Va detto che, forse dovuto ad un cambiamento nel progetto di costruzione, gli ingressi sono due, quello che viene considerato il più antico si trova a circa 30 metri a nord quasi al livello della base. L’altro si trova sempre nella parete nord a circa 12 metri dal suolo. Il primo, chiamato ingresso inferiore scende in profondità scavato interamente nel fondo roccioso, scende per alcuni metri poi diventa orizzontale per poi risalire dopo pochi metri fino ad inserirsi nel corridoio orizzontale dell’ingresso superiore.

Quasi a metà del tratto orizzontale, nella parete occidentale si trova un breve cunicolo che conduce in una piccola camera dove probabilmente veniva depositato il corredo funerario o, secondo alcuni conteneva il serdab del sovrano. L’ingresso superiore avviene attraverso un corridoio che scende verso il centro della piramide per 32 metri, tutti nel corpo della piramide ed è interamente rivestito con blocchi di granito rosa, raggiunta la base della piramide diventa orizzontale.

Ad un certo punto si trova una barriera di granito rosa che, in epoca successiva venne aggirata dai saccheggiatori di tombe che scavarono alcuni cunicoli. Il cunicolo orizzontale prosegue al livello della base e dopo alcuni metri incontra il passaggio inferiore che si innesta in esso.
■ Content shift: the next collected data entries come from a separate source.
(* ===== verification/Cadence.v ===== *)
(** * The action-cadence circuit breaker

    [tex/deterministic/cadence.py]: the settings, the sliding windows keyed by
    tenant and agent, the memo of assessments by request id, and the soft hold.
    The tracker's lock makes [assess] atomic; the model passes its state. *)
From stdpp Require Import pretty.
From S2P Require Import Prelude PyStr PyFloat PyVal RouterDomain Router PyFormat PdpDomain.
Import RouterDomain Router PdpDomain.
Open Scope string_scope.
Open Scope list_scope.
Open Scope Z_scope.

Module Cadence.

Inductive CadenceLevel := CLEAR | SOFT | HARD.
#[global] Instance CadenceLevel_eq : EqDecision CadenceLevel.
Proof. solve_decision. Defined.
Definition level_value (l : CadenceLevel) : string :=
  match l with CLEAR => "clear" | SOFT => "soft" | HARD => "hard" end.

(** ** Settings.  The three memory caps are not negative. *)
Record CadenceConfig := {
  enabled : bool;
  window_seconds : float;
  soft_actions : Z;
  hard_actions : Z;
  soft_fanout : Z;
  hard_fanout : Z;
  max_window_entries : nat;
  max_tracked_keys : nat;
  max_memo_entries : nat
}.
Definition DEFAULT_CONFIG : CadenceConfig := {|
  enabled := true; window_seconds := dec 10 0; soft_actions := 8; hard_actions := 20;
  soft_fanout := 6; hard_fanout := 15; max_window_entries := Z.to_nat 1024;
  max_tracked_keys := Z.to_nat 8192; max_memo_entries := Z.to_nat 4096 |}.

(** The environment, as its [get]. *)
Definition env_bool (env : string -> option string) (name : string) (default : bool) : bool :=
  match env name with
  | None => default
  | Some raw => bool_decide (casefold (strip raw) ∈ codes <$> ["1"; "true"; "yes"; "on"])
  end.
Definition env_int (env : string -> option string) (name : string) (default : Z) : Z :=
  match env name with
  | None => default
  | Some raw =>
      match int_of_string raw with
      | None => default
      | Some value => if 0 <? value then value else default
      end
  end.
Definition env_float (env : string -> option string) (name : string) (default : float) : float :=
  match env name with
  | None => default
  | Some raw =>
      match float_of_string raw with
      | None => default
      | Some value => if fltb f_zero value then value else default
      end
  end.

Definition from_env (e : string -> option string) : CadenceConfig :=
  let d := DEFAULT_CONFIG in
  let soft_a := env_int e "TEX_CADENCE_SOFT_ACTIONS" (soft_actions d) in
  let hard_a := env_int e "TEX_CADENCE_HARD_ACTIONS" (hard_actions d) in
  let soft_f := env_int e "TEX_CADENCE_SOFT_FANOUT" (soft_fanout d) in
  let hard_f := env_int e "TEX_CADENCE_HARD_FANOUT" (hard_fanout d) in
  {| enabled := env_bool e "TEX_CADENCE_ENABLED" (enabled d);
     window_seconds := env_float e "TEX_CADENCE_WINDOW_SECONDS" (window_seconds d);
     soft_actions := soft_a; hard_actions := Z.max hard_a soft_a;
     soft_fanout := soft_f; hard_fanout := Z.max hard_f soft_f;
     max_window_entries := max_window_entries d; max_tracked_keys := max_tracked_keys d;
     max_memo_entries := max_memo_entries d |}.

Definition classify (c : CadenceConfig) (action_count distinct_targets : Z) : CadenceLevel :=
  if (hard_actions c <=? action_count) || (hard_fanout c <=? distinct_targets) then HARD
  else if (soft_actions c <=? action_count) || (soft_fanout c <=? distinct_targets) then SOFT
  else CLEAR.

(** ** Assessments *)
Record CadenceAssessment := {
  level : CadenceLevel;
  tracked : bool;
  key : string;
  action_count : nat;
  distinct_targets : nat;
  a_config : CadenceConfig;
  reason : string;
  counterfactual : string
}.
Definition fired (a : CadenceAssessment) : bool := negb (bool_decide (level a = CLEAR)).

Definition n_str (n : nat) : string := pretty (N.of_nat n).

Definition assessment_metadata (a : CadenceAssessment) : pydict :=
  let c := a_config a in
  [("cadence_level", PStr (level_value (level a))); ("agent_key", PStr (key a));
   ("action_count", PInt (Z.of_nat (action_count a)));
   ("distinct_targets", PInt (Z.of_nat (distinct_targets a)));
   ("window_seconds", PFloat (window_seconds c)); ("soft_actions", PInt (soft_actions c));
   ("hard_actions", PInt (hard_actions c)); ("soft_fanout", PInt (soft_fanout c));
   ("hard_fanout", PInt (hard_fanout c)); ("counterfactual", PStr (counterfactual a));
   ("tier", PStr "action_cadence")].

Definition untracked_assessment (c : CadenceConfig) : CadenceAssessment := {|
  level := CLEAR; tracked := false; key := ""; action_count := 0; distinct_targets := 0;
  a_config := c; reason := ""; counterfactual := "" |}.

Definition build_reason (c : CadenceConfig) (k : string) (l : CadenceLevel) (n t : nat) : string :=
  let '(band, effect) :=
    match l with
    | HARD => ("hard threshold (>= " +:+ z_str (hard_actions c) +:+ " actions or >= "
               +:+ z_str (hard_fanout c) +:+ " distinct targets)", "structural FORBID")
    | _ => ("soft budget (>= " +:+ z_str (soft_actions c) +:+ " actions or >= "
            +:+ z_str (soft_fanout c) +:+ " distinct targets)", "held for review (PERMIT->ABSTAIN)")
    end in
  "Action-cadence circuit-breaker: agent '" +:+ k +:+ "' issued " +:+ n_str n
  +:+ " action(s) across " +:+ n_str t +:+ " distinct target(s) within the last "
  +:+ fmt_g (window_seconds c) +:+ "s window, crossing the " +:+ band +:+ " " +:+ emdash +:+ " "
  +:+ effect
  +:+ ". Machine-speed action cadence is a deterministic, paraphrase-proof signal of autonomous-attack fan-out (Anthropic Nov-2025 disclosure).".
Definition build_counterfactual (c : CadenceConfig) : string :=
  "Had this agent stayed within the soft budget (< " +:+ z_str (soft_actions c) +:+ " actions and < "
  +:+ z_str (soft_fanout c) +:+ " distinct targets per " +:+ fmt_g (window_seconds c)
  +:+ "s), no cadence hold would have fired.".

Definition build_assessment (c : CadenceConfig) (k : string) (l : CadenceLevel) (n t : nat)
    : CadenceAssessment := {|
  level := l; tracked := true; key := k; action_count := n; distinct_targets := t; a_config := c;
  reason := if bool_decide (l = CLEAR) then "" else build_reason c k l n t;
  counterfactual := if bool_decide (l = CLEAR) then "" else build_counterfactual c |}.

(** ** Reading the request *)
Definition nonempty (o : option string) : option string :=
  match o with Some "" => None | _ => o end.

Definition derive_key (r : EvaluationRequest) : option string :=
  let '(tenant, part) :=
    match agent_identity r with
    | None => ("default", None)
    | Some i =>
        (default "default" (nonempty (Some (tenant_id i))),
         match rt_agent_id i, nonempty (external_agent_id i), nonempty (agent_name i) with
         | Some a, _, _ => Some ("aid:" +:+ a)
         | None, Some e, _ => Some ("ext:" +:+ e)
         | None, None, Some n => Some ("name:" +:+ n)
         | None, None, None => None
         end)
    end in
  let part := match part with
              | Some p => Some p
              | None => (fun a => "aid:" +:+ a) <$> req_agent_id r
              end in
  (fun p => tenant +:+ "|" +:+ p) <$> part.

(** Targets are compared casefolded, hence sets of code-point lists. *)
Definition target (prefix : string) (s : string) : gset (list N) :=
  if String.eqb (strip s) "" then ∅ else {[ codes prefix ++ casefold (strip s) ]}.
Definition target_of_value (v : pyval) : gset (list N) :=
  match v with PStr s => target "target:" s | _ => ∅ end.

Definition derive_targets (r : EvaluationRequest) : gset (list N) :=
  from_option (target "recipient:") ∅ (recipient r)
  ∪ match agent_identity r with
    | Some i => ⋃ (target "tool:" <$> tools i) ∪ ⋃ (target "mcp:" <$> mcp_server_ids i)
    | None => ∅
    end
  ∪ match dict_get "cadence_targets" (metadata r) with
    | Some (PList l) => ⋃ (target_of_value <$> l)
    | _ => ∅
    end.

(** ** The tracker *)
Record WindowEntry := { ts : float; e_request_id : string; targets : gset (list N) }.

(** [OrderedDict]s, least recently used first. *)
Record tracker := {
  config : CadenceConfig;
  windows : list (string * list WindowEntry);
  memo : list (string * CadenceAssessment)
}.
Definition new_tracker (c : CadenceConfig) : tracker := {| config := c; windows := []; memo := [] |}.

Fixpoint od_get {A} (k : string) (d : list (string * A)) : option A :=
  match d with
  | [] => None
  | (k', v) :: d => if String.eqb k k' then Some v else od_get k d
  end.
(** [d[k] = v; d.move_to_end(k)]. *)
Definition od_put {A} (k : string) (v : A) (d : list (string * A)) : list (string * A) :=
  List.filter (fun kv => negb (String.eqb k kv.1)) d ++ [(k, v)].
(** [while len(d) > n: d.popitem(last=False)], and the same on a deque. *)
Definition keep_last {A} (n : nat) (l : list A) : list A := drop (length l - n) l.

(** [while window and window[0].ts <= horizon: window.popleft()]. *)
Fixpoint prune (horizon : float) (w : list WindowEntry) : list WindowEntry :=
  match w with
  | [] => []
  | e :: w' => if fleb (ts e) horizon then prune horizon w' else w
  end.

Definition horizon (c : CadenceConfig) (r : EvaluationRequest) : float :=
  fsub (timestamp r) (window_seconds c).
Definition entry_of (r : EvaluationRequest) : WindowEntry :=
  {| ts := timestamp r; e_request_id := request_id r; targets := derive_targets r |}.

(** The window after this request was observed. *)
Definition observe (c : CadenceConfig) (r : EvaluationRequest) (w : list WindowEntry)
    : list WindowEntry :=
  let w := prune (horizon c r) w in
  if existsb (fun e => String.eqb (e_request_id e) (request_id r)) w then w
  else keep_last (max_window_entries c) (w ++ [entry_of r]).

Definition assess (r : EvaluationRequest) (t : tracker) : CadenceAssessment * tracker :=
  let c := config t in
  if negb (enabled c) then (untracked_assessment c, t)
  else
    match derive_key r with
    | None => (untracked_assessment c, t)
    | Some k =>
        match (if String.eqb (request_id r) "" then None else od_get (request_id r) (memo t)) with
        | Some a => (a, {| config := c; windows := windows t; memo := od_put (request_id r) a (memo t) |})
        | None =>
            let w := observe c r (default [] (od_get k (windows t))) in
            let n := length w in
            let distinct := size (⋃ (targets <$> w)) in
            let a := build_assessment c k (classify c (Z.of_nat n) (Z.of_nat distinct)) n distinct in
            (a, {| config := c;
                   windows := keep_last (max_tracked_keys c) (od_put k w (windows t));
                   memo := if String.eqb (request_id r) "" then memo t
                           else keep_last (max_memo_entries c) (od_put (request_id r) a (memo t)) |})
        end
    end.

(** ** The soft hold *)
Definition CADENCE_HOLD_FLAG : string := "action_cadence_soft_budget_exceeded".

Definition apply_cadence_hold {A} (base : RoutingResult A) (r : EvaluationRequest) (t : tracker)
    : result exn (RoutingResult A) * tracker :=
  if negb (bool_decide (verdict base = PERMIT)) then (Ok base, t)
  else
    let '(a, t) := assess r t in
    if negb (fired a) then (Ok base, t)
    else
      let soft := bool_decide (level a = SOFT) in
      (f ← new_finding "deterministic.action_cadence"
             (if soft then "action_cadence_soft_hold" else "action_cadence_hard_hold")
             (if soft then WARNING else CRITICAL) (reason a) (assessment_metadata a);
       rebuild base ABSTAIN
         (reasons base ++ [reason a; "Counterfactual: " +:+ counterfactual a])
         (uncertainty_flags base ++ [CADENCE_HOLD_FLAG])
         (r_findings base ++ [f])
         (dict_set "action_cadence" (if bool_decide (level a = HARD) then f_one else dec 5 1)
            (scores base)), t).

End Cadence.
Da qui il cunicolo prosegue fino a raggiungere la camera funeraria, completamente scavata nella pietra sotto il livello della base della piramide, ad eccezione delle capriate in calcare del soffitto che si trovano nel corpo della costruzione, la camera si trova in corrispondenza dell’asse verticale della piramide.

Belzoni e Frediani si calarono con l’aiuto di corde fino a raggiungere la camera che apparve subito del tutto disadorna e grezza, misura 14,15 x 5 metri con il soffitto a capriata, formato da 17 coppie di travi in pietra calcarea. Come detto le pareti si presentano grezze coperte da una specie di intonaco, secondo alcuni queste dovevano essere rivestite con blocchi di granito rosa probabilmente asportato dai saccheggiatori.

Subito, facendosi luce con delle torce, Belzoni cercò il sarcofago avendo come riferimento la disposizione di quello nella piramide di Khufu, ma in quel punto però non c’era nessun sarcofago. Continuando le ricerche riuscì poi a scorgerlo nell’angolo ad ovest semisepolto al livello del terreno e circondato da grossi blocchi di granito.

Il coperchio era spezzato e sollevato cosa che gli permise di vedere al suo interno dove si trovava un groviglio di ossa che si rivelarono poi appartenute ad un bovino. Belzoni esaminò l’intera stanza, che si presentava priva di iscrizioni, ad eccezione di una scritta in arabo, probabilmente risalente al 1200 circa, che attesterebbe un precedente ingresso nella piramide. Se iscrizioni non c’erano a questo ovviò subito Belzoni che, purtroppo come si usava al tempo, per la sua vanità di mostrare al mondo chi fosse, il “Gigante della Patagonia”, così era chiamato, decise di compiere quello che oggi noi definiremmo uno scempio, sulla parete meridionale della camera sepolcrale campeggia ed impera questa iscrizione: “Scoperta da G. Belzoni. 2. Mar. 1818”.

L’impresa di Belzoni venne celebrata dal governo britannico che coniò per l’occasione una medaglia con inciso in un lato il profilo di Belzoni mentre dall’altro il nome, la data e l’oggetto della sua notorietà, la piramide. Il destino volle però prendersi gioco di lui, forse per un madornale errore, la piramide raffigurata non era quella di Chefren, ma quella di suo padre Cheope.

Oggi i visitatori possono accedere all’interno della piramide attraverso l’ingresso che si trova a livello del suolo. Usciamo ora dalla piramide ed andiamo a visitare le varie pertinenze.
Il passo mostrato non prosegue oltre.